Parmi les nombreux informations et détails en plus de mon mini-article amateur, King signale qu'à cause de la taxe sur la valeur ajoutée frappant désormais le courrier intérieur font que les timbres Indland ne sont plus légalement des timbres-poste (Frimærker), mais des étiquettes postales (Postmærker) !

En effet, le droit fiscal danois exempte les timbres-poste de la TVA. Et d'illustrer le fait par un humoriste danois : le nouveau timbre rouge légendé en français dans le texte « Ceci n'est pas un timbre ».


Pour montrer que les expéditeurs danois - et les guichets postaux ! - pouvaient déjà ignorer les timbres-poste, il rappelle l'existence d'affranchissement numérisé : des codes alphanumériques imprimables ou recopiables dont il montre un exemple de décembre 2023. Sous le carré de quatre signes sur quatre manuscrits, une marque en danois indique « Porto kontrolleret »...

... lettre que la Royal Mail britannique a taxé comme non affranchie : cinq livres sterling pour le destinataire !

Le timbre international par sms ou code obtenu sur internet a encore du chemin à faire.


Finalement, les fameuses grandes étiquettes de colis en recommandé comprenant expéditeur, destinataire, déclaration douanière semblent le moyen le plus fiable de l'envoi vers l'étranger... au détriment de l'environnement (papier, adhésif).

Et de conclure si la politique danoise de fin du service universel du courrier au Danemark n'ouvre pas la porte à tous les opérateurs postaux et la fin de la philatélie postalement utilisée.
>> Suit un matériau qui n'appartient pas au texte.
Lemma find_go_hit c s t i from :
  mem c s = false → (from ≤ i)%N →
  find_go c (s +:+ String c t) i from = (i + size s)%N.
Proof.
  revert i. induction s as [|a s IH]; intros i Hmem Hi.
  - simpl. destruct (N.leb_spec from i); [|lia]. rewrite Ascii.eqb_refl. simpl.
    unfold size. simpl. lia.
  - simpl in Hmem. apply orb_false_iff in Hmem as [Ha Hs].
    rewrite app_cons. simpl. rewrite Ha, andb_false_r.
    rewrite IH by (done || lia). rewrite size_cons. lia.
Qed.

Lemma find_go_miss c s i from : mem c s = false → find_go c s i from = npos.
Proof.
  revert i. induction s as [|a s IH]; intros i Hmem; [done|].
  simpl in Hmem. apply orb_false_iff in Hmem as [Ha Hs].
  simpl. rewrite Ha, andb_false_r. by apply IH.
Qed.

Lemma find_hit c s t : mem c s = false → find (s +:+ String c t) c 0 = size s.
Proof. intros. unfold find. by rewrite find_go_hit. Qed.

Lemma find_hit_from c p s t n :
  n = size p → mem c s = false →
  find (p +:+ s +:+ String c t) c n = (size p + size s)%N.
Proof.
  intros -> Hs. unfold find. rewrite find_go_skip by lia.
  rewrite find_go_hit by (done || lia). lia.
Qed.

(** [find_last_of] *)

Lemma find_last_sep_go_no_sep s i pos best :
  no_sep s = true → find_last_sep_go s i pos best = best.
Proof.
  revert i best. induction s as [|a s IH]; intros i best Hs; [done|].
  simpl in Hs. apply andb_true_iff in Hs as [Ha Hs]. apply negb_true_iff in Ha.
  simpl. rewrite Ha, andb_false_r. by apply IH.
Qed.

Lemma find_last_sep_go_app s t i pos best :
  find_last_sep_go (s +:+ t) i pos best
  = find_last_sep_go t (i + size s) pos (find_last_sep_go s i pos best).
Proof.
  revert i best. induction s as [|a s IH]; intros i best.
  - simpl. by rewrite N.add_0_r.
  - rewrite app_cons. simpl. rewrite IH. f_equal. rewrite size_cons. lia.
Qed.

Lemma find_last_of_sep_last s c t :
  is_sep c = true → no_sep t = true → (size s < npos)%N →
  find_last_of_sep (s +:+ String c t) npos = size s.
Proof.
  intros Hc Ht Hs. unfold find_last_of_sep.
  rewrite find_last_sep_go_app. simpl. rewrite Hc.
  rewrite find_last_sep_go_no_sep by done. rewrite N.add_0_l.
  destruct (N.leb_spec (size s) npos) as [_|Hgt]; [done|lia].
Qed.

(** [getline] *)

Lemma getlines_line l rest :
  mem newline l = false →
  getlines (l +:+ String newline rest) = l :: getlines rest.
Proof.
  induction l as [|a l IH]; intros Hmem.
  - done.
  - simpl in Hmem. apply orb_false_iff in Hmem as [Ha Hl].
    rewrite app_cons. simpl. rewrite Ha. by rewrite IH.
Qed.

Lemma getlines_concat (ls : list string) :
  Forall (λ l, mem newline l = false) ls →
  getlines (concat ((λ l, l +:+ String newline "") <$> ls)) = ls.
Proof.
  induction 1 as [|l ls Hl _ IH]; [done|].
  rewrite fmap_cons. simpl concat.
  rewrite app_assoc, app_cons, app_nil_l, getlines_line by done. by rewrite IH.
Qed.

(** [size_t] arithmetic that does not wrap *)

Lemma plus_small (a b : N) : (a + b < 2 ^ 64)%N → plus a b = (a + b)%N.
Proof.
  intros H. unfold plus, size_t.
  change (2 ^ 64)%N with 18446744073709551616%N in H.
  change (2 ^ 64) with 18446744073709551616.
  rewrite Z.mod_small by lia. lia.
Qed.

Lemma minus_small (a b : N) : (b ≤ a < 2 ^ 64)%N → minus a b = (a - b)%N.
Proof.
  intros H. unfold minus, size_t.
  change (2 ^ 64)%N with 18446744073709551616%N in H.
  change (2 ^ 64) with 18446744073709551616.
  rewrite Z.mod_small by lia. lia.
Qed.

End StrFacts.

(** ** [operator<<] followed by [stoll] *)

Module NumFacts.

Lemma all_digits_string_of_uint d : all_digits (NilEmpty.string_of_uint d) = true.
Proof. induction d; simpl; auto. Qed.

Lemma digit_prefix_all_digits s : all_digits s = true → digit_prefix s = s.
Proof.
  induction s as [|a s IH]; [done|]. simpl.
  intros [Ha Hs]%andb_true_iff. rewrite Ha. f_equal. auto.
Qed.

Lemma all_digits_mem c s : is_digit c = false → all_digits s = true → Str.mem c s = false.
Proof.
  intros Hc. induction s as [|a s IH]; [done|]. simpl.
  intros [Ha Hs]%andb_true_iff. rewrite IH by done.
  destruct (Ascii.eqb_spec a c) as [->|]; [congruence|done].
Qed.

Lemma string_of_uint_nonempty d : d ≠ Decimal.Nil → NilEmpty.string_of_uint d ≠ "".
Proof. by destruct d. Qed.

Lemma stoll_digits (neg : bool) (s : string) (u : Decimal.uint) :
  s ≠ "" → all_digits s = true → NilEmpty.uint_of_string s = Some u →
  stoll (if neg then String "-" s else s)
  = let v := if neg then - Z.of_uint u else Z.of_uint u in
    if (LLONG_MIN <=? v) && (v <=? LLONG_MAX) then Some v else None.
Proof.
  intros Hne Hd Hu. destruct s as [|a s]; [done|].
  pose proof Hd as Hd'. simpl in Hd'. apply andb_true_iff in Hd' as [Ha _].
  assert (Hpre : digit_prefix (String a s) = String a s)
    by by apply digit_prefix_all_digits.
  unfold stoll. destruct neg.
  - cbn [skip_spaces]. change (Ascii.is_space "-") with false. cbv iota.
    rewrite Hpre, Hu. done.
  - assert (Hsp : skip_spaces (String a s) = String a s).
    { simpl. destruct a as [[] [] [] [] [] [] [] []]; try done. }
    rewrite Hsp.
    assert (Hsign : match String a s with
                    | String "-" r => (true, r)
                    | String "+" r => (false, r)
                    | _ => (false, String a s)
                    end = (false, String a s)).
    { destruct a as [[] [] [] [] [] [] [] []]; try done. }
    rewrite Hsign, Hpre, Hu. done.
Qed.

Lemma show_ll_shape z :
  ∃ (neg : bool) s u,
    show_ll z = (if neg then String "-" s else s)
    ∧ s ≠ "" ∧ all_digits s = true ∧ NilEmpty.uint_of_string s = Some u
    ∧ (if neg then - Z.of_uint u else Z.of_uint u) = z.
Proof.
  destruct z as [|p|p].
  - exists false, "0", (Decimal.D0 Decimal.Nil). done.
  - exists false, (NilEmpty.string_of_uint (Pos.to_uint p)), (Pos.to_uint p).
    pose proof (Unsigned.to_uint_nonnil p) as Hnn.
    split.
    { unfold show_ll. simpl. unfold NilZero.string_of_uint.
      by destruct (Pos.to_uint p). }
    split; [by apply string_of_uint_nonempty|].
    split; [apply all_digits_string_of_uint|].
    split; [apply NilEmpty.usu|].
    unfold Z.of_uint. by rewrite Unsigned.of_to.
  - exists true, (NilEmpty.string_of_uint (Pos.to_uint p)), (Pos.to_uint p).
    pose proof (Unsigned.to_uint_nonnil p) as Hnn.
    split.
    { unfold show_ll. simpl. unfold NilZero.string_of_uint.
      by destruct (Pos.to_uint p). }
    split; [by apply string_of_uint_nonempty|].
    split; [apply all_digits_string_of_uint|].
    split; [apply NilEmpty.usu|].
    unfold Z.of_uint. by rewrite Unsigned.of_to.
Qed.

(** Every [long long] is read back as written. *)
Lemma stoll_show_ll z : LLONG_MIN ≤ z ≤ LLONG_MAX → stoll (show_ll z) = Some z.
Proof.
  intros Hz. destruct (show_ll_shape z) as (neg & s & u & -> & Hne & Hd & Hu & Hv).
  rewrite (stoll_digits neg s u) by done. cbv zeta. rewrite Hv.
  destruct (Z.leb_spec LLONG_MIN z); [|lia].
  destruct (Z.leb_spec z LLONG_MAX); [done|lia].
Qed.

Lemma show_ll_mem c z :
  is_digit c = false → c ≠ "-"%char → Str.mem c (show_ll z) = false.
Proof.
  intros Hc Hm. destruct (show_ll_shape z) as (neg & s & u & -> & _ & Hd & _).
  pose proof (all_digits_mem c s Hc Hd) as Hs.
  destruct neg; [|done]. cbn [Str.mem]. rewrite Hs.
  destruct (Ascii.eqb_spec "-"%char c); [congruence|done].
Qed.

End NumFacts.

(** ** Iterating a [std::map] *)

Module MapFacts.

Lemma in_key_order_perm {V} (m : gmap string V) : in_key_order m ≡ₚ map_to_list m.
Proof. apply merge_sort_Permutation. Qed.

Lemma length_in_key_order {V} (m : gmap string V) : length (in_key_order m) = size m.
Proof. rewrite in_key_order_perm. by rewrite length_map_to_list. Qed.

Lemma foldl_insert_list_to_map {V} (l : list (string * V)) :
  foldl (λ (m : gmap string V) e, <[e.1 := e.2]> m) ∅ l = list_to_map (reverse l).
Proof.
  induction l as [|e l IH] using rev_ind; [done|].
  rewrite foldl_snoc, reverse_snoc, IH. by destruct e.
Qed.

Lemma list_to_map_in_key_order {V} (m : gmap string V) :
  list_to_map (reverse (in_key_order m)) = m.
Proof.
  rewrite <- (list_to_map_to_list m) at 2.
  apply list_to_map_proper.
  - unfold in_key_order. rewrite reverse_Permutation, merge_sort_Permutation.
    apply NoDup_fst_map_to_list.
  - rewrite reverse_Permutation. apply merge_sort_Permutation.
Qed.

Lemma Forall_in_key_order {V} (Q : string * V → Prop) (m : gmap string V) :
  map_Forall (λ k v, Q (k, v)) m → Forall Q (in_key_order m).
Proof.
  intros Hm. unfold in_key_order. rewrite merge_sort_Permutation.
  apply Forall_forall. intros [k v] Hin. apply (Hm k v).
  by apply elem_of_map_to_list.
Qed.

End MapFacts.

(** ** Paths and the Win32 calls *)

Module PathFacts.
Import Str Win32 StrFacts.

Lemma canon_snoc_sep s c : is_sep c = true → canon (s +:+ String c "") = canon s.
Proof.
  intros Hc. induction s as [|a s IH].
  - simpl. by rewrite Hc.
  - rewrite app_cons. simpl. by rewrite IH.
Qed.

Lemma canon_app s t : canon t ≠ "" → canon (s +:+ t) = s +:+ canon t.
Proof.
  intros Ht. induction s as [|a s IH]; [done|].
  rewrite !app_cons. simpl. rewrite IH.
  destruct (s +:+ canon t) eqn:E; [|done].
  destruct s; [|done]. simpl in E. done.
Qed.

Lemma length_canon p : (String.length (canon p) ≤ String.length p)%nat.
Proof.
  induction p as [|a p IH]; [done|]. simpl.
  destruct (canon p) eqn:E.
  - destruct (is_sep a); simpl; lia.
  - simpl in *. lia.
Qed.

Lemma no_sep_canon name : no_sep name = true → no_sep (canon name) = true.
Proof.
  induction name as [|a name IH]; [done|].
  simpl. intros [Ha Hn]%andb_true_iff.
  destruct (canon name) eqn:E.
  - apply negb_true_iff in Ha. rewrite Ha. simpl. by rewrite Ha.
  - simpl. rewrite Ha. simpl. by apply IH.
Qed.

Lemma parent_of_child d c name :
  is_sep c = true → no_sep name = true → canon name ≠ "" → canon d = d →
  (size d < npos)%N →
  parent (d +:+ String c name) = Some d.
Proof.
  intros Hc Hname Hcn Hd Hsz. unfold parent.
  change (String c name) with (String c "" +:+ name).
  rewrite <- app_assoc, canon_app by done. rewrite app_assoc.
  change (String c "" +:+ canon name) with (String c (canon name)).
  rewrite find_last_of_sep_last by (done || by apply no_sep_canon).
  destruct (N.eqb_spec (size d) npos) as [E|_]; [lia|].
  unfold substr. by rewrite drop_0, take_app, Hd.
Qed.

Lemma GetFileAttributesA_no_files p fs :
  fs_files fs = ∅ →
  GetFileAttributesA p fs
  = if bool_decide (canon p ∈ fs_dirs fs) then FILE_ATTRIBUTE_DIRECTORY
    else INVALID_FILE_ATTRIBUTES.
Proof.
  intros Hf. unfold GetFileAttributesA. rewrite Hf, lookup_empty.
  case_bool_decide; [done|].
  rewrite bool_decide_eq_false_2; [done|]. by intros [? [=]].
Qed.

Lemma CreateDirectoryA_effect (P : Platform) p fs :
  fs_files (CreateDirectoryA P p fs).2 = fs_files fs
  ∧ ((CreateDirectoryA P p fs).1 = ERROR_SUCCESS →
     fs_dirs (CreateDirectoryA P p fs).2 = {[canon p]} ∪ fs_dirs fs)
  ∧ ((CreateDirectoryA P p fs).1 ≠ ERROR_SUCCESS → (CreateDirectoryA P p fs).2 = fs)
  ∧ ((CreateDirectoryA P p fs).1 = ERROR_ALREADY_EXISTS →
     GetFileAttributesA p fs ≠ INVALID_FILE_ATTRIBUTES).
Proof.
  unfold CreateDirectoryA.
  destruct (GetFileAttributesA p fs); simpl; [|done..].
  destruct (negb (parent_exists p fs)); simpl; [done|].
  destruct (mkdir_denied P (canon p)); simpl; done.
Qed.

(** [CreateDirectoryA] touches no file and adds at most its directory. *)
Lemma CreateDirectoryA_frame (P : Platform) p fs :
  fs_files (CreateDirectoryA P p fs).2 = fs_files fs
  ∧ fs_dirs fs ⊆ fs_dirs (CreateDirectoryA P p fs).2
  ∧ fs_dirs (CreateDirectoryA P p fs).2 ⊆ fs_dirs fs ∪ {[ canon p ]}.
Proof.
  assert (Hsame : fs_files fs = fs_files fs ∧ fs_dirs fs ⊆ fs_dirs fs
                  ∧ fs_dirs fs ⊆ fs_dirs fs ∪ {[ canon p ]}).
  { split; [done|]. split; [done|]. apply union_subseteq_l. }
  unfold CreateDirectoryA.
  destruct (GetFileAttributesA p fs); simpl; [|done..].
  destruct (negb (parent_exists p fs)); simpl; [done|].
  destruct (mkdir_denied P (canon p)); simpl; [done|].
  split; [done|]. split; [apply union_subseteq_r|].
  by rewrite (comm_L (∪)).
Qed.

Lemma CopyFileA_failed (P : Platform) bytes src dst fs0 :
  (CopyFileA P bytes src dst fs0).1 = false → (CopyFileA P bytes src dst fs0).2 = fs0.
Proof.
  unfold CopyFileA. destruct bytes as [b|]; [|done].
  by destruct (writable dst fs0 && negb (copy_denied P src dst)).
Qed.

Lemma GetRelativePath_child base name :
  (size name ≤ npos)%N → GetRelativePath (base +:+ name) base = name.
Proof.
  intros Hn. unfold GetRelativePath, starts_with. rewrite prefix_app.
  unfold substr. by rewrite drop_app, take_all.
Qed.

(** The fingerprint is never empty and is a file name. *)

Lemma hex_byte_no_sep b : no_sep (hex_byte b) = true.
Proof. by destruct b. Qed.

Lemma CalculateHash_no_sep P bytes : no_sep (CalculateHash P bytes) = true.
Proof.
  unfold CalculateHash. destruct bytes as [b|]; [|done].
  induction (sha256 P b) as [|x l IH]; [done|].
  rewrite fmap_cons. simpl concat. by rewrite no_sep_app, hex_byte_no_sep, IH.
Qed.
Et cette conclusion philatélique est immédiatement bouleversante. Un important marchand de timbres danois (Fyns Frimærker Service) détient deux cent mille couronnes danoises de timbres uniquement pour les envois à ses clients ! À date de l'article de King, vers le onze janvier, le syndicat des marchands philatéliques danois est entré en négociation avec Post Danmark sur ce problème.

On n'est loin de la perte de valeur au catalogue des collections de passionnés.

Mais, l'occasion faisant le larron : l'entreprise Bladkompagniet S/A distribue des milliers de journaux et magazines chaque nuit dans tout le pays. Pour vingt couronnes, elle proposerait la délivrance de lettres intérieures en une nuit, sept jours sur sept, contre vingt-cinq pour la poste qui, elle, a perdu ses subventions et dont le modèle est de plus en plus centré sur les colis.